Adult length: most are less than ¾ inch. Males are usually smaller, often two-thirds the length of females.
Statewide. Different species have different ranges.
Habitat and Conservation
Pygmy grasshoppers are usually associated with river, creek, pond, and lake edges, or in wetlands or other damp areas. Some species are even genuinely semiaquatic: they will jump into water and swim beneath the surface to escape danger — some species even have expanded hind tibias (shinlike segments) that make it easier for them to swim underwater. Pygmy grasshoppers may even lay their eggs in water.
Meanwhile, there are several species of pygmy grasshoppers that are not tied to near-aquatic habitats; these species may be found in a wide variety of drier, upland habitats.
Keep habitat in mind, since it can help you identify the various species of pygmy grasshoppers.
As with most other grasshoppers, pygmy grasshoppers usually eat plant materials. Since so many species live along streams, this group typically eats small plants that grow near water, including algae, roots exposed along stream banks, and mosses, plus fungi and mucky organic materials.
Although most of our grasshoppers die when they are frozen in the fall, with their eggs overwintering, pygmy grasshoppers usually overwinter in the adult stage. This means that full-grown adults can become active as soon as it warms up in spring and typically breed in late spring. Look for breeding groups of pygmy grasshoppers along pond edges. Pygmy grasshoppers are some of the earliest grasshoppers to be seen in spring, and some of the last to be seen in fall. You may even see them on warm days in winter. In some species, the lifespan may exceed two years.
With pygmy grasshoppers, like many other insects, coloration is often not the best character for making identifications. It’s a lot like identifying vehicle makes and models, where the color of the paint doesn’t help much. Instead, you note the shape and contouring of various body panels (body segments) and the configuration of the headlights (eyes), grille (mouthparts), or taillights (reproductive structures). And just as car aficionados have specialized names for car body parts (front fender, quarter panel, rocker panel, wheel house), entomologists streamline their descriptions with precise terms for insect body parts.

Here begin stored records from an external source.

(** The power cell: [st.chi2.cdf(sum(r_int) * 5000, 1)]. *)
Definition power_estimate (test_group control_group : list Z) : result float :=
  lam <- power_lambda test_group control_group ;;
  Ok (Scipy.chi2_cdf chdtr lam 1).

End Power.

(** ** The cells around the functions *)

Section Experiment.

Context {rng : Type}.
Variable random_uniform : float -> float -> rng -> float * rng.

(** The cell that draws the two groups: the control group first, the test
    group after it, from the one generator of the [random] module. *)
Definition draw_groups (s : rng) : list Z * list Z * rng :=
  let (control_group, s1) := draw_samples random_uniform 0.04 5000 s in
  let (test_group, s2) := draw_samples random_uniform 0.055 5000 s1 in
  (control_group, test_group, s2).

End Experiment.

(** [sum(group)] on a list of ints. *)
Definition int_sum (group : list Z) : Z := fold_left Z.add group 0.

(** [sum(group) / len(group)], the click-through rate of a group. *)
Definition click_through_rate (group : list Z) : result float :=
  PyInt.truediv (int_sum group) (Z.of_nat (length group)).

(** The cell of the click-through rates: [ctr_ctrl], then [ctr_test], then
    the two percentages [ctr * 100] it prints. *)
Definition ctr_cell (control_group test_group : list Z) : result (float * float) :=
  ctr_ctrl <- click_through_rate control_group ;;
  ctr_test <- click_through_rate test_group ;;
  Ok (ctr_ctrl * 100, ctr_test * 100)%float.

(** An outcome sequence: every value is 0 or 1. *)
Definition binary (group : list Z) : Prop :=
  Forall (fun v => v = 0 \/ v = 1) group.

(** ** What the spec says of the power estimate *)

(** The spec's noncentrality parameter, in its words: [n * sum r_i] with
    [r_i = (O_i - E_i)^2 / E_i] and [n] the length of the observed group. *)
Definition spec_power_lambda (observed expected : list Z) : float :=
  let r i := PyInt.quotient ((count i observed - count i expected) ^ 2)
                            (count i expected) in
  (PyInt.to_float (Z.of_nat (length observed)) * PyInt.sum [r 0%Z; r 1%Z])%float.

(** The spec's power, in its words: the CDF of the noncentral chi-square
    distribution with 1 degree of freedom, [lambda] being its noncentrality
    parameter, evaluated at [lambda].  [ncx2_cdf x df nc] is that CDF, a
    primitive of the statistics library. *)
Definition spec_power_estimate (ncx2_cdf : float -> Z -> float -> float)
    (observed expected : list Z) : float :=
  let lambda := spec_power_lambda observed expected in
  ncx2_cdf lambda 1 lambda.

(** ** Reference data: the notebook's run *)

(** Outcome sequences with given numbers of zeros and ones. *)
Definition outcomes (zeros ones : nat) : list Z := repeat 0 zeros ++ repeat 1 ones.

(** [ndtri] at the two quantiles the run asks for, as SciPy returns them. *)
Definition ndtri_table (q : float) : float :=
  (if q =? 0.99 then 2.3263478740408408
   else if q =? 0.8 then 0.8416212335729143
   else nan)%float.

(** [chdtrc] at the run's statistic. *)
Definition chdtrc_table (df : Z) (x : float) : float :=
  (if x =? 29.205285225642722 then 6.510138201463369e-08 else nan)%float.

(** [chdtr] where it has reached 1, as at the run's argument. *)
Definition chdtr_table (df : Z) (x : float) : float :=
  (if 100 <=? x then 1 else nan)%float.

(** The noncentral CDF with one degree of freedom at [x = nc], where it is
    [Phi(0) - Phi(-2 * sqrt nc)]: 0.5 in binary64 once [nc] is 100 or
    more. *)
Definition ncx2_cdf_table (x : float) (df : Z) (nc : float) : float :=
  (if (df =? 1)%Z && (x =? nc) && (100 <=? nc) then 0.5 else nan)%float.

(** C's [pow] with the exponent 2 at two arguments [get_sample_estimate]
    reaches with the quantiles above, as glibc returns it: at the run's
    [p1 = 0.04], and at [p1 = 0.5], where it is not the rounded product. *)
Definition pow_table (x y : float) : float :=
  (if y =? 2 then
     if x =? 63.929631574279796 then 4086.9977932231523
     else if x =? 158.3900383265624 then 25087.40424108991
     else nan
   else nan)%float.

(** A [pow] that rounds every square correctly. *)
Definition pow_rounded (x y : float) : float :=
  (if y =? 2 then x * x else nan)%float.

(** A generator whose every draw is the same value. *)
Definition constant_uniform (u : float) (a b : float) (s : unit) : float * unit :=
  (u, s).

(** ** What the spec says of the estimator's errors *)

(** The three conditions under which the spec has [get_sample_estimate]
    fail: a tail count other than 1 or 2, an unrecognized variance type, a
    continuous variable with no [sigma1]. *)
Definition bad_arguments (sigma1 : option float) (var_type : string) (tail : Z) : Prop :=
  (tail <> 1 /\ tail <> 2) \/
  (var_type <> "binomial"%string /\ var_type <> "continuous"%string) \/
  (var_type = "continuous"%string /\ sigma1 = None).

(** The ways a call of [get_sample_estimate] can end, each with the
    condition on the arguments that leads there. *)
Inductive estimate_outcome (p1 p2 : float) (sigma1 : option float)
    (var_type : string) (tail : Z) : result float -> Prop :=
| outcome_bad_tail :
    tail <> 1 -> tail <> 2 ->
    estimate_outcome p1 p2 sigma1 var_type tail
      (Raise (Exception "tail can only be 1 or 2"))
| outcome_bad_var_type :
    tail = 1 \/ tail = 2 ->
    var_type <> "binomial"%string -> var_type <> "continuous"%string ->
    estimate_outcome p1 p2 sigma1 var_type tail
      (Raise (Exception "var_type can only be binomial or continuous"))
| outcome_no_sigma :
    tail = 1 \/ tail = 2 ->
    var_type = "continuous"%string -> sigma1 = None ->
    estimate_outcome p1 p2 sigma1 var_type tail (Raise TypeError)
| outcome_domain :
    tail = 1 \/ tail = 2 ->
    var_type = "binomial"%string ->
    (p1 * (1 - p1) <? 0)%float = true \/ (p2 * (1 - p2) <? 0)%float = true ->
    estimate_outcome p1 p2 sigma1 var_type tail (Raise ValueError)
| outcome_zero_sigma sigma :
    tail = 1 \/ tail = 2 ->
    var_type = "continuous"%string -> sigma1 = Some sigma ->
    (sigma =? 0)%float = true ->
    estimate_outcome p1 p2 sigma1 var_type tail (Raise ZeroDivisionError)
| outcome_value v :
    tail = 1 \/ tail = 2 ->
    (var_type = "binomial"%string /\
     (p1 * (1 - p1) <? 0)%float = false /\ (p2 * (1 - p2) <? 0)%float = false)
    \/ (var_type = "continuous"%string /\
        exists sigma, sigma1 = Some sigma /\ (sigma =? 0)%float = false) ->
    estimate_outcome p1 p2 sigma1 var_type tail (Ok v).

(** Refutes [bad_arguments] on arguments that are concrete enough. *)
Ltac refute_bad_arguments :=
  intros [[? ?]|[[? ?]|[? ?]]]; (lia || congruence).

(** ** Shapes of binary64 values *)

(** Strictly positive, possibly infinite. *)
Definition SF_positive (x : spec_float) : bool :=
  match x with
  | S754_finite false _ _ | S754_infinity false => true
  | _ => false
  end.

(** The sign bit is clear: [+0.0], a positive number or [+inf]. *)
Definition SF_nonneg (x : spec_float) : bool :=
  match x with
  | S754_zero false | S754_finite false _ _ | S754_infinity false => true
  | _ => false
  end.

(** Not below zero: the sign bit is clear, or the value is [nan]. *)
Definition SF_not_negative (x : spec_float) : bool :=
  match x with
  | S754_nan => true
  | _ => SF_nonneg x
  end.

(** The float64 of a positive integer below [2 ^ 53]. *)
Definition canonical_int (n : Z) : spec_float :=
  S754_finite false (Z.to_pos (n * 2 ^ (prec - Zdigits2 n))) (Zdigits2 n - prec).

(** * Rounding at the specification level

    [binary_round_aux] shifts a mantissa right and rounds it.  A mantissa
    that is not negative stays so, a positive one whose exponent is at
    least [emin] stays positive, and a bound on the mantissa bounds the
    exponent of the result. *)

(** One shift halves the mantissa; [n] shifts divide it by [2 ^ n]. *)
Lemma shr_1_m mrs : 0 <= shr_m mrs -> shr_m (shr_1 mrs) = Z.div2 (shr_m mrs).
Proof.
  destruct mrs as [m r s]; simpl.
  destruct m as [|p|p]; [reflexivity| |lia].
  destruct p; reflexivity.
Qed.

Lemma iter_shr_1_m n : forall mrs,
  0 <= shr_m mrs ->
  shr_m (iter_pos shr_1 n mrs) = shr_m mrs / 2 ^ Zpos n.
Proof.
  assert (step : forall mrs, 0 <= shr_m mrs ->
            shr_m (shr_1 mrs) = shr_m mrs / 2 ^ 1).
  { intros mrs H. rewrite shr_1_m by assumption. apply Z.div2_div. }
  assert (pw : forall k, 0 < 2 ^ Zpos k) by (intro; apply Z.pow_pos_nonneg; lia).
  assert (nn : forall m k, 0 <= m -> 0 <= m / 2 ^ Zpos k)
    by (intros; apply Z.div_pos; auto).
  induction n as [n IH|n IH|]; intros mrs H; simpl iter_pos.
  - assert (H1 : 0 <= shr_m (shr_1 mrs)) by (rewrite step by assumption; auto).
    rewrite IH by (rewrite IH by assumption; auto).
    rewrite IH, step by assumption.
    rewrite !Z.div_div by (pose proof (pw n); pose proof (pw 1%positive); nia).
    f_equal. rewrite <- !Z.pow_add_r by lia. f_equal. lia.
  - rewrite IH by (rewrite IH by assumption; auto).
    rewrite IH by assumption.
    rewrite !Z.div_div by (pose proof (pw n); nia).
    f_equal. rewrite <- !Z.pow_add_r by lia. f_equal. lia.
  - apply step; assumption.
Qed.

Riparian (streamside) habitats are fascinating ecological zones hosting a wide array of plants and animals specialized for living at the intersection of land and water. Biologists point out that riparian and other transitional habitats are usually exceptionally rich in numbers of species. In addition to the many riparian specialists, many land animals are drawn to streams for water, shade, and food, and many aquatic animals are drawn to the margins of streams to rest among plants and rocks and to look for food.
Globally, there are more than 1,600 species in the pygmy grasshopper family. They are most diverse in tropical forests, where many species live in tree canopies eating lichens and mosses or else live in the floor of the forest.
Toad bugs, which live in the same types of streamside habitats as pygmy grasshoppers, often prey on pygmy grasshoppers.